** ASSIGNMENT **
Lines in the entries below where the word "discriminate" shows up should each be copied.

Stored data:
(** The target lies on the profit side of the entry, never further than
    twice the stop distance and never beyond a listed level on the way:
    for long, no resistance above the entry is below the target; for
    short, no support below the entry is above it; neutral targets the
    entry itself. *)
Theorem target_price_bounds (entry stop : Q) (ar : AnalysisResult) :
  let distance := Qabs (entry - stop) in
  let long_target := SignalGenerator._determine_target_price long entry stop ar in
  let short_target := SignalGenerator._determine_target_price short entry stop ar in
  (entry <= long_target ∧ long_target <= entry + 2 * distance ∧
   (¬ stop == entry → entry < long_target) ∧
   Forall (λ r, entry < r → long_target <= r)
          (resistance (support_resistance ar))) ∧
  (entry - 2 * distance <= short_target ∧ short_target <= entry ∧
   (¬ stop == entry → short_target < entry) ∧
   Forall (λ s, s < entry → s <= short_target)
          (support (support_resistance ar))) ∧
  SignalGenerator._determine_target_price neutral entry stop ar = entry.
Proof.
  intros distance long_target short_target.
  assert (Hd : 0 <= distance) by apply Qabs_nonneg.
  assert (Hpos : ¬ stop == entry → 0 < distance).
  { intros Hne. subst distance.
    destruct (Qlt_le_dec 0 (Qabs (entry - stop))) as [H | H]; [exact H |].
    exfalso. apply Hne.
    assert (Qabs (entry - stop) == 0) by lra.
    revert H0. apply Qabs_case; intros; lra. }
  destruct (long_target_bounds entry stop ar) as (L1 & L2 & L3).
  destruct (short_target_bounds entry stop ar) as (S1 & S2 & S3).
  fold long_target distance in L1, L2, L3.
  fold short_target distance in S1, S2, S3.
  split; [| split; [| reflexivity]].
  - split; [destruct L1; lra |]. split; [exact L2 |]. split; [| exact L3].
    intros Hne. specialize (Hpos Hne). destruct L1; lra.
  - split; [exact S2 |]. split; [destruct S1; lra |]. split; [| exact S3].
    intros Hne. specialize (Hpos Hne). destruct S1; lra.
Qed.

(** On the unit-test analysis, entry 40000 and stop 39000: the long
    target is the resistance 41000, short of the 42000 of the risk rule. *)
Lemma target_price_bounds_witness :
  40000 < SignalGenerator._determine_target_price long 40000 39000
            Examples.test_analysis
  ∧ SignalGenerator._determine_target_price long 40000 39000
      Examples.test_analysis <= 41000.
Proof.
  destruct (target_price_bounds 40000 39000 Examples.test_analysis)
    as ((_ & _ & H & Hr) & _).
  split; [apply H; vm_compute; discriminate |].
  apply (proj1 (Forall_forall _ _) Hr 41000);
    [apply list_elem_of_here | reflexivity].
Defined.

Section Geometry.
Import SignalGenerator.



(** The target of any direction is within twice the stop distance. *)
Lemma target_within_twice (d : Direction) (entry stop : Q) (ar : AnalysisResult) :
  Qabs (_determine_target_price d entry stop ar - entry)
  <= 2 * Qabs (entry - stop).
Proof.
  pose proof (Qabs_nonneg (entry - stop)) as Hd.
  destruct d.
  - destruct (long_target_bounds entry stop ar) as (L1 & L2 & _).
    apply Qabs_case; intros; destruct L1; lra.
  - destruct (short_target_bounds entry stop ar) as (S1 & S2 & _).
    apply Qabs_case; intros; destruct S1; lra.
  - change (_determine_target_price neutral entry stop ar) with entry.
    apply Qabs_case; intros; lra.
Qed.

Lemma quotient_nonneg (x e : Q) : 0 <= x → 0 < e → 0 <= x / e.
Proof. intros Hx He. apply Qle_shift_div_l; lra. Qed.

Lemma quotient_negative_divisor (x e : Q) : 0 <= x → e < 0 → x / e <= 0.
Proof.
  intros Hx He. destruct (Qlt_le_dec 0 (x / e)) as [H | H]; [| exact H].
  exfalso. assert (E : e * (x / e) == x) by (field; lra).
  assert (e * (x / e) < 0 * (x / e))
    by (apply Qmult_lt_compat_r; assumption).
  lra.
Qed.

(** The risk/reward ratio and the position size computed from a target
    within twice the stop distance. *)
Lemma ratio_and_position (entry stop target : Q) (d : Direction)
    (ar : AnalysisResult) :
  Qabs (target - entry) <= 2 * Qabs (entry - stop) →
  let rp := _calculate_risk_parameters entry stop target d ar in
  0 <= risk_reward_ratio rp <= 2 ∧ 0 <= position_size_percent rp <= 20.
Proof.
  intros Ht. unfold _calculate_risk_parameters.
  destruct (Py.eqb entry 0) eqn:E0; [cbn; split; split; discriminate |].
  apply eqb_neq in E0. cbn [risk_reward_ratio position_size_percent].
  set (risk := Qabs (entry - stop) / entry).
  set (reward := Qabs (target - entry) / entry).
  set (rrr := if Py.ltb 0 risk then reward / risk else 0).
  assert (Hrrr : 0 <= rrr <= 2).
  { subst rrr. destruct (Py.ltb 0 risk) eqn:Er; [apply ltb_lt in Er | lra].
    destruct (Qlt_le_dec 0 entry) as [He | He].
    - assert (H0 : 0 <= reward)
        by (apply quotient_nonneg; [apply Qabs_nonneg | exact He]).
      assert (H2 : reward <= 2 * risk).
      { subst reward risk. unfold Qdiv.
        assert (Hinv : 0 <= / entry)
          by (apply Qlt_le_weak, Qinv_lt_0_compat, He).
        assert (Qabs (target - entry) * / entry
                <= 2 * Qabs (entry - stop) * / entry)
          by (apply Qmult_le_compat_r; assumption).
        lra. }
      split; [apply quotient_nonneg; assumption |].
      apply Qle_shift_div_r; [exact Er | exact H2].
    - exfalso.
      assert (risk <= 0); [| lra].
      apply quotient_negative_divisor; [apply Qabs_nonneg |].
      destruct (Qlt_le_dec entry 0) as [H | H]; [exact H |].
      exfalso. apply E0. lra. }
  split; [exact Hrrr |].
  destruct (min_spec (0.1 * rrr) 0.3) as [[H E] | [H E]]; rewrite E; lra.
Qed.

(** Truncation does not exceed a non-negative float. *)
Lemma int_le_self (x : Q) : 0 <= x → inject_Z (Py.int x) <= x.
Proof.
  destruct x as [n d]. unfold Py.int, Qle. cbn. intros H.
  rewrite Z.quot_div_nonneg by lia. rewrite Z.mul_1_r.
  rewrite Z.mul_comm. apply Z.mul_div_le. lia.
Qed.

** WRITTEN ANSWER **
  split; [apply H; vm_compute; discriminate |].
  destruct (Py.eqb entry 0) eqn:E0; [cbn; split; split; discriminate |].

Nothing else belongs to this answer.